• [Saved data entries]:
· · · · ·
(** A mantissa of at most [2 ^ prec] is canonical once its carry is shifted
    out. *)
Lemma carry_canonical m2 e1 :
  emin ≤ e1 → 0 ≤ m2 ≤ 2 ^ prec → e1 = emin ∨ 2 ^ (prec - 1) ≤ m2 →
  fexp (Zdigits2 (m2 / 2 ^ (fexp (Zdigits2 m2 + e1) - e1)) + fexp (Zdigits2 m2 + e1)) =
  fexp (Zdigits2 m2 + e1).
Proof.
  intros He1 Hrange Hnorm. destruct (Z.eq_dec m2 (2 ^ prec)) as [Htop|Htop].
  - assert (∀ p, 0 ≤ p → Zdigits2 (2 ^ p) = p + 1) as Hpow.
    { intros p Hp. pose proof (Z.pow_pos_nonneg 2 p ltac:(lia) ltac:(lia)).
      apply Z.le_antisymm; [apply Zdigits2_le; [lia..|apply Z.pow_lt_mono_r; lia]|].
      pose proof (Zdigits2_ge (2 ^ p) p); lia. }
    rewrite Htop, Hpow by lia. replace (fexp (prec + 1 + e1)) with (e1 + 1)
      by (unfold SpecFloat.fexp; lia).
    replace (e1 + 1 - e1) with 1 by lia.
    assert (2 ^ prec = 2 ^ (prec - 1) * 2 ^ 1) as -> by (rewrite <- Z.pow_add_r by lia; f_equal; lia).
    rewrite Z.div_mul, Hpow by lia. unfold SpecFloat.fexp. lia.
  - assert (Hd : Zdigits2 m2 ≤ prec) by (apply Zdigits2_le; lia).
    assert (Hf : fexp (Zdigits2 m2 + e1) = e1).
    { destruct Hnorm as [->|Hlow]; [unfold SpecFloat.fexp; lia|].
      assert (prec - 1 < Zdigits2 m2) by (apply Zdigits2_ge; lia). unfold SpecFloat.fexp. lia. }
    rewrite Hf, Z.sub_diag. change (2 ^ 0) with 1. by rewrite Z.div_1_r.
Qed.

Lemma binary_round_aux_valid s q e l :
  0 ≤ q → e ≤ fexp (Zdigits2 q + e) →
  valid_binary prec emax (binary_round_aux prec emax s q e l) = true.
Proof.
  intros Hq He. unfold binary_round_aux.
  pose proof (shr_fexp_m q e l Hq He) as [Hm1 He1].
  destruct (shr_fexp prec emax q e l) as [mrs1 e1]. cbn [fst snd] in *. subst e1.
  rewrite Hm1. set (e1 := fexp (Zdigits2 q + e)) in *.
  set (l1 := loc_of_shr_record mrs1).
  destruct (rounded_range q e l1 _ Hq He eq_refl) as [Hrange Hnorm]. fold e1 in Hrange, Hnorm.
  set (m2 := round_nearest_even _ l1) in *.
  assert (He1 : emin ≤ e1 ∧ (e1 = emin ∨ e1 = Zdigits2 q + e - prec)).
  { unfold e1, SpecFloat.fexp. lia. }
  assert (Hcan2 : e1 ≤ fexp (Zdigits2 m2 + e1)).
  { destruct Hnorm as [->|Hlow]; [unfold SpecFloat.fexp; lia|].
    assert (prec - 1 < Zdigits2 m2) by (apply Zdigits2_ge; lia).
    unfold SpecFloat.fexp. lia. }
  pose proof (shr_fexp_m m2 e1 loc_Exact ltac:(lia) Hcan2) as [Hm3 He3].
  destruct (shr_fexp prec emax m2 e1 loc_Exact) as [mrs3 e3]. cbn [fst snd] in *.
  apply finish_valid.
  - rewrite Hm3. apply Z.div_pos; [lia|]. apply Z.pow_pos_nonneg; lia.
  - rewrite Hm3, He3. apply carry_canonical; [lia|lia|]. tauto.
Qed.

Lemma round_ratio_valid s num den :
  valid_binary prec emax (round_ratio prec emax s num den) = true.
Proof.
  unfold round_ratio, SFdiv_core_binary. simpl Zdigits2.
  set (d1 := Zpos (digits2_pos num)). set (d2 := Zpos (digits2_pos den)).
  rewrite !Z.add_0_r, Z.sub_diag.
  set (e' := Z.min (fexp (d1 - d2)) 0).
  replace (match 0 - e' with
           | Z0 => Zpos num | Zpos _ => Z.shiftl (Zpos num) (0 - e') | Zneg _ => 0
           end) with (Zpos num * 2 ^ (- e')).
  2: { change (0 - e') with (- e'). destruct (- e') as [|p|p] eqn:Hp.
       - simpl. lia.
       - rewrite Z.shiftl_mul_pow2 by lia. done.
       - unfold e' in Hp. lia. }
  pose proof (Z_div_mod (Zpos num * 2 ^ (- e')) (Zpos den) ltac:(lia)) as Hdm.
  destruct (Z.div_eucl _ _) as [q r]. destruct Hdm as [Hdm Hr].
  pose proof (Z.pow_pos_nonneg 2 (- e') ltac:(lia) ltac:(lia)) as Hpow.
  assert (Hq : 0 ≤ q) by nia. apply binary_round_aux_valid; [done|].
  assert (Hdig : d1 - d2 ≤ Zdigits2 q + e').
  { assert (0 ≤ Zdigits2 q) by (destruct q; simpl; lia).
    destruct (Z.leb_spec (d1 - 1 - e' - d2) (-1)); [lia|].
    assert (d1 - 1 - e' - d2 < Zdigits2 q); [|lia].
    apply Zdigits2_ge; [lia|].
    pose proof (digits2_pos_bounds num) as [Hn _]. fold d1 in Hn.
    pose proof (digits2_pos_bounds den) as [_ Hd]. fold d2 in Hd.
    replace q with ((Zpos num * 2 ^ (- e')) / Zpos den)
      by (symmetry; apply Z.div_unique with r; lia).
    apply Z.div_le_lower_bound; [lia|].
    apply Z.le_trans with (2 ^ d2 * 2 ^ (d1 - 1 - e' - d2)).
    - pose proof (Z.pow_pos_nonneg 2 (d1 - 1 - e' - d2) ltac:(lia) ltac:(lia)). nia.
    - rewrite <- Z.pow_add_r by lia.
      replace (d2 + (d1 - 1 - e' - d2)) with (d1 - 1 + - e') by lia.
      rewrite Z.pow_add_r by lia. nia. }
  pose proof (fexp_mono _ _ Hdig). unfold e' in *. lia.
Qed.

Lemma decimal_to_float_valid s d k :
  valid_binary prec emax (decimal_to_float prec emax s d k) = true.
Proof.
  unfold decimal_to_float. destruct (d <=? 0); [done|].
  destruct (0 <=? k); apply round_ratio_valid.
Qed.

(** Whatever parses is a value of the type. *)
Lemma parse_float_valid s x :
  parse_float prec emax s = Some x → valid_binary prec emax x = true.
Proof.
  unfold parse_float. generalize (decimal_to_float_valid).
  destruct (match s with
            | String "+"%char t => (false, t)
            | String "-"%char t => (true, t)
            | _ => (false, s)
            end) as [neg body]. intros Hdec.
  destruct (_ || _); [by intros [= <-]|]. destruct (String.eqb _ _); [by intros [= <-]|].
  unfold parse_number. destruct (span_digits body) as [ip rest].
  destruct (match rest with
            | String "."%char t => span_digits t
            | _ => (EmptyString, rest)
            end) as [fp rest'].
  destruct (ip +:+ fp); [done|]. destruct (parse_exponent rest'); [|done].
  destruct (digits_value _ _ _); [|done]. intros [= <-]. apply Hdec.
Qed.
End Valid.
· · · · ·
• [Task directions]:
Take the records above and return, word for word, only the lines that fall from the line with "- rewrite Z.shiftl_mul_pow2" to the line with "by (symmetry; apply", both of them included.

• [Response box]:
       - rewrite Z.shiftl_mul_pow2 by lia. done.
       - unfold e' in Hp. lia. }
  pose proof (Z_div_mod (Zpos num * 2 ^ (- e')) (Zpos den) ltac:(lia)) as Hdm.
  destruct (Z.div_eucl _ _) as [q r]. destruct Hdm as [Hdm Hr].
  pose proof (Z.pow_pos_nonneg 2 (- e') ltac:(lia) ltac:(lia)) as Hpow.
  assert (Hq : 0 ≤ q) by nia. apply binary_round_aux_valid; [done|].
  assert (Hdig : d1 - d2 ≤ Zdigits2 q + e').
  { assert (0 ≤ Zdigits2 q) by (destruct q; simpl; lia).
    destruct (Z.leb_spec (d1 - 1 - e' - d2) (-1)); [lia|].
    assert (d1 - 1 - e' - d2 < Zdigits2 q); [|lia].
    apply Zdigits2_ge; [lia|].
    pose proof (digits2_pos_bounds num) as [Hn _]. fold d1 in Hn.
    pose proof (digits2_pos_bounds den) as [_ Hd]. fold d2 in Hd.
    replace q with ((Zpos num * 2 ^ (- e')) / Zpos den)
      by (symmetry; apply Z.div_unique with r; lia).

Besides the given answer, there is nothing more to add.